Expression of CD133 in endometrial cancer cells and its implications

Cancer stem cells are an attractive therapeutic target for cancer. The present study examined stem cell characteristics of CD133+ cells isolated from endometrial cancer. Phenotypic characteristics, proliferation, migration, anchorage-independent growth, chemoresistance, gene expression profile and tumorigenicity of CD133+ tumor cells were assessed. Primary tumor exhibited immunoreactivity for CD133. Endometrial CD133+ tumor cells enhanced proliferation rate, colony formation, chemotaxis migration ability, and chemoresistance to cisplatin, paclitaxel, and doxorubicin than CD133- cells. CD133+ cells expressed more cancer stem cells markers such as EpCAM, aldehyde dehydrogenase 1 and insulin-like growth factor-1 receptor than CD133- cells.

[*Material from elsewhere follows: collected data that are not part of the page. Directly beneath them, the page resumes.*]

Lemma diff_spec c m n r st e : claimRequestDiff (mkIPClaim m n r (ic_Spec c) st) e = claimRequestDiff c e.
Proof. done. Qed.

Lemma answers_same asked got rv : answers asked got -> claimRequestDiff asked (ic_set_rv got rv) = [].
Proof.
  intros [_ _ Hc Hf Ha Hl Hs Hp _]. apply claimRequestDiff_nil. cbn [ic_set_rv ic_Spec].
  constructor; rewrite ?Ha, ?Hl, ?Hs, ?Hp; try done; [by intros H; rewrite Hc | by intros H; rewrite Hf | congruence].
Qed.

(** A named claim is the same whatever name is made up and wherever it is submitted. *)
Definition in_namespace (c : IPClaim) (ns : string) : IPClaim :=
  mkIPClaim (ic_Meta c) ns (ic_ResourceVersion c) (ic_Spec c) (ic_Status c).

Lemma buildClaim_ok gen o ns c : buildClaim gen o ns = Ok c ->
  exists family scope owner policy,
    (co_family o = "" /\ family = "" \/ parseFamily (co_family o) = Ok family)
    /\ buildScope (co_scope o) = Ok scope /\ parseReclaimPolicy (co_reclaimPolicy o) = Ok policy
    /\ negb (String.eqb (co_class o) "" && String.eqb (co_family o) "") = true
    /\ c = mkIPClaim (mkMeta (if String.eqb (co_name o) "" then gen else co_name o) ∅ ∅) ns 0
             (mkClaimSpec (co_class o) family "" (co_address o)
                (if 0 <? co_prefixLength o then Some (to_int32 (co_prefixLength o)) else None) scope "" policy owner)
             (mkClaimStatus "" "" "" None None).
Proof.
  unfold buildClaim. destruct (_ && _) eqn:Hcf; [done|].
  intros (family & Hf & H)%result_bind_ok. apply result_bind_ok in H as (scope & Hs & H).
  apply result_bind_ok in H as (owner & _ & H). apply result_bind_ok in H as (policy & Hp & H).
  destruct (negb _ && negb _); [done|]. injection H as <-. exists family, scope, owner, policy.
  split; [|done]. destruct (String.eqb_spec (co_family o) ""); [left | by right]. by injection Hf.
Qed.

Lemma buildClaim_named gen gen' o ns ns' c : co_name o <> "" -> buildClaim gen o ns = Ok c ->
  buildClaim gen' o ns' = Ok (in_namespace c ns') /\ ic_Name c = co_name o.
Proof.
  intros Hn. pose proof (proj2 (String.eqb_neq _ _) Hn) as E. unfold buildClaim. rewrite E.
  destruct (_ && _); [done|]. intros (family & -> & H)%result_bind_ok. apply result_bind_ok in H as (scope & -> & H).
  apply result_bind_ok in H as (owner & -> & H). apply result_bind_ok in H as (policy & -> & H).
  cbn [mbind result_bind]. destruct (negb _ && negb _); [done|]. by injection H as <-.
Qed.

Section Laws.
Context {api : ApiMachinery} {S : Type} {sv : ClaimServer S} {laws : ClaimServerLaws S} (IsNotFound : GoErr -> bool).

(** [C16] A stable name makes a retry safe.  Once the server has granted the claim a command
    line asks for under a name of its own ([--name]), whether or not its answer arrived, running the same
    command line again answers with that claim and its address, and asks the server
    for nothing: the state is left as it is and no second address is taken. *)
Theorem retry_reuses gen gen' notFound o ns s claim got s' :
  sv_ok s -> co_name o <> "" ->
  buildClaim gen o ns = Ok claim -> sv_create false claim s = (Ok got, s') ->
  exists found, runClaimCreate IsNotFound notFound (Ok ns) gen' o s' = (Ok (Reused found), s')
    /\ found = ic_set_rv got (ic_ResourceVersion found) /\ claimAddress found = claimAddress got.
Proof.
  intros Hok Hn Hb Hc. destruct (buildClaim_named gen gen' o ns "" claim Hn Hb) as [Hb' Hname].
  destruct (buildClaim_ok _ _ _ _ Hb) as (f & sc & ow & po & _ & _ & _ & _ & Hcl).
  destruct (sv_created claim s got s' Hok ltac:(congruence) Hc) as (Hans & rv & Hget).
  exists (ic_set_rv got rv). split; [|done]. unfold runClaimCreate. rewrite Hb'.
  assert (ic_Namespace claim = ns) as Hns by by rewrite Hcl.
  cbn [in_namespace ic_Meta ic_ResourceVersion ic_Spec ic_Status].
  rewrite (proj2 (String.eqb_neq _ _) Hn). cbn [negb]. rewrite <-Hname, <-Hns, Hget.
  rewrite diff_spec. by rewrite (answers_same claim got rv Hans).
Qed.

(** [C21] A name is not an answer to another question.  When a claim of the name exists, the
    command answers with it when it answers the request, each field both state being
    the same and the scope being the one the request states, if any; otherwise it
    refuses with the conflict code.  In neither case is the server asked for anything. *)
Theorem taken_name_decides notFound gen o ns s claim existing :
  co_name o <> "" -> buildClaim gen o ns = Ok claim -> sv_get ns (co_name o) s = Ok existing ->
  let out := runClaimCreate IsNotFound notFound (Ok ns) gen o s in
  (answers_request (ic_Spec claim) (ic_Spec existing) -> out = (Ok (Reused existing), s))
  /\ (~ answers_request (ic_Spec claim) (ic_Spec existing) -> out = (Err (newCLIError exitConflict), s)).
Proof.
  intros Hn Hb Hg out. subst out. destruct (buildClaim_named gen gen o ns "" claim Hn Hb) as [Hb' _].
  unfold runClaimCreate. rewrite Hb', (proj2 (String.eqb_neq _ _) Hn). cbn [negb]. rewrite Hg.
  cbn [in_namespace ic_Meta ic_ResourceVersion ic_Spec ic_Status]. rewrite diff_spec, <-claimRequestDiff_nil.
  by destruct (claimRequestDiff claim existing).
Qed.
End Laws.

(** ** What the client accepts and the server refuses *)

Lemma built_scope_named args scope role ref : buildScope args = Ok scope -> scope !! role = Some ref ->
  sr_Kind ref <> "" /\ sr_Name ref <> "".
Proof.
  unfold buildScope. intros (es & Hes & Hd & _ & ->)%build_scope_loop_spec. rewrite map_union_empty.
  intros Hin%elem_of_list_to_map_2. apply list_elem_of_lookup in Hin as (i & Hi).
  destruct (Forall2_lookup_r _ _ _ _ _ Hes Hi) as (arg & _ & Hp).
  apply parseScopeEntry_ok in Hp as (v & _ & _ & _ & Ht & Hv & Hp). by apply parseScopeValue_ok in Hp as (_ & _ & _ & ? & ?).
Qed.

Lemma concat_map_nil {A B} (f : A -> list B) l : concat (map f l) = [] <-> forall x, x ∈ l -> f x = [].
Proof.
  induction l as [|x l IH]; cbn; [by split; [intros _ x Hx; apply not_elem_of_nil in Hx|]|].
  rewrite app_nil, IH. split.
  - intros [Hx Hl] y [-> | Hy]%elem_of_cons; auto.
  - intros H. split; [apply H; left | intros y Hy; apply H; by right].
Qed.

Lemma when_empty b l : l <> [] -> when b l = [] <-> b = false.
Proof. destruct b; cbn; by split. Qed.

(** The client's own checks leave the server little to refuse: a claim built from a
    command line passes the registry's validation exactly when its scope does not
    name the reserved role [project] and its prefix length, once narrowed to 32 bits,
    is at most 128.  Everything else the registry checks of a claim, the client has
    checked in the same way. *)
Theorem built_claim_valid gen o ns c : buildClaim gen o ns = Ok c ->
  validateIPClaim c = [] <->
  ics_Scope (ic_Spec c) !! ReservedRoleProject = None
  /\ (0 < co_prefixLength o -> 0 < to_int32 (co_prefixLength o) <= 128).
Proof.
  intros (family & scope & owner & policy & Hf & Hs & Hp & Hcf & ->)%buildClaim_ok.
  unfold validateIPClaim, validate_claim_target, ValidateAddressScope. cbn [ic_Spec ics_ClassName ics_IPFamily ics_AddressScope ics_PrefixLength ics_Target ics_Scope].
  assert (family = "" /\ co_family o = "" \/ family = IPv4 \/ family = IPv6) as Hfam.
  { destruct Hf as [[-> ->] | Hf]; [by left | right]. unfold parseFamily in Hf. repeat case_match; naive_solver. }
  assert (when (is_empty (co_class o) && is_empty family) (Required "spec") = []) as ->.
  { apply when_empty; [done|]. unfold is_empty. destruct (String.eqb (co_class o) ""); [|done]. cbn [andb].
    destruct Hfam as [[-> E] | [-> | ->]]; [|done..]. by rewrite E in Hcf. }
  assert (when (negb (one_of family [""; IPv4; IPv6])) (NotSupported "spec.ipFamily") = []) as ->.
  { by destruct Hfam as [[-> _] | [-> | ->]]. }
  change (when (negb (one_of "" [""; AddressScopePublic; AddressScopePrivate])) (NotSupported "spec.addressScope")) with (@nil FieldErr).
  change (if one_of "" [""; TargetBlock] then _ else _) with (@nil FieldErr). cbn [app].
  etransitivity; [apply app_nil|]. etransitivity; [apply and_comm|]. apply ZifyClasses.and_morph.
  - etransitivity; [apply concat_map_nil|]. split.
    + intros H. destruct (scope !! ReservedRoleProject) as [ref|] eqn:E; [|done].
      specialize (H (ReservedRoleProject, ref) ltac:(by apply elem_of_map_to_list)). done.
    + intros E [role ref] Hin%elem_of_map_to_list. cbn. destruct (String.eqb_spec role ReservedRoleProject) as [->|]; [congruence|].
      destruct (built_scope_named _ _ _ _ Hs Hin) as [H1 H2]. apply when_empty; [done|]. unfold is_empty.
      by rewrite !(proj2 (String.eqb_neq _ _)).
  - etransitivity; [by apply when_empty|]. destruct (Z.ltb_spec 0 (co_prefixLength o)); [|split; [intros; lia | done]].
    rewrite orb_false_iff, Z.leb_gt, Z.ltb_ge. tauto.
Qed.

Moreover, CD133+ cells also increased expression of embryonic stem cell markers including oct4, nanog, sox2, and cmyc than CD133- cells. Finally, CD133+ tumor cells could generate xenograft but not CD133- tumor cells. CD133 and Ki67 were extensively expressed in the xenograft. In conclusion, endometrial CD133+ tumor cells displayed cancer stem cell characteristics and might represent a valuable tool for identifying endometrial cancer stem cells and hence a potential therapeutic target.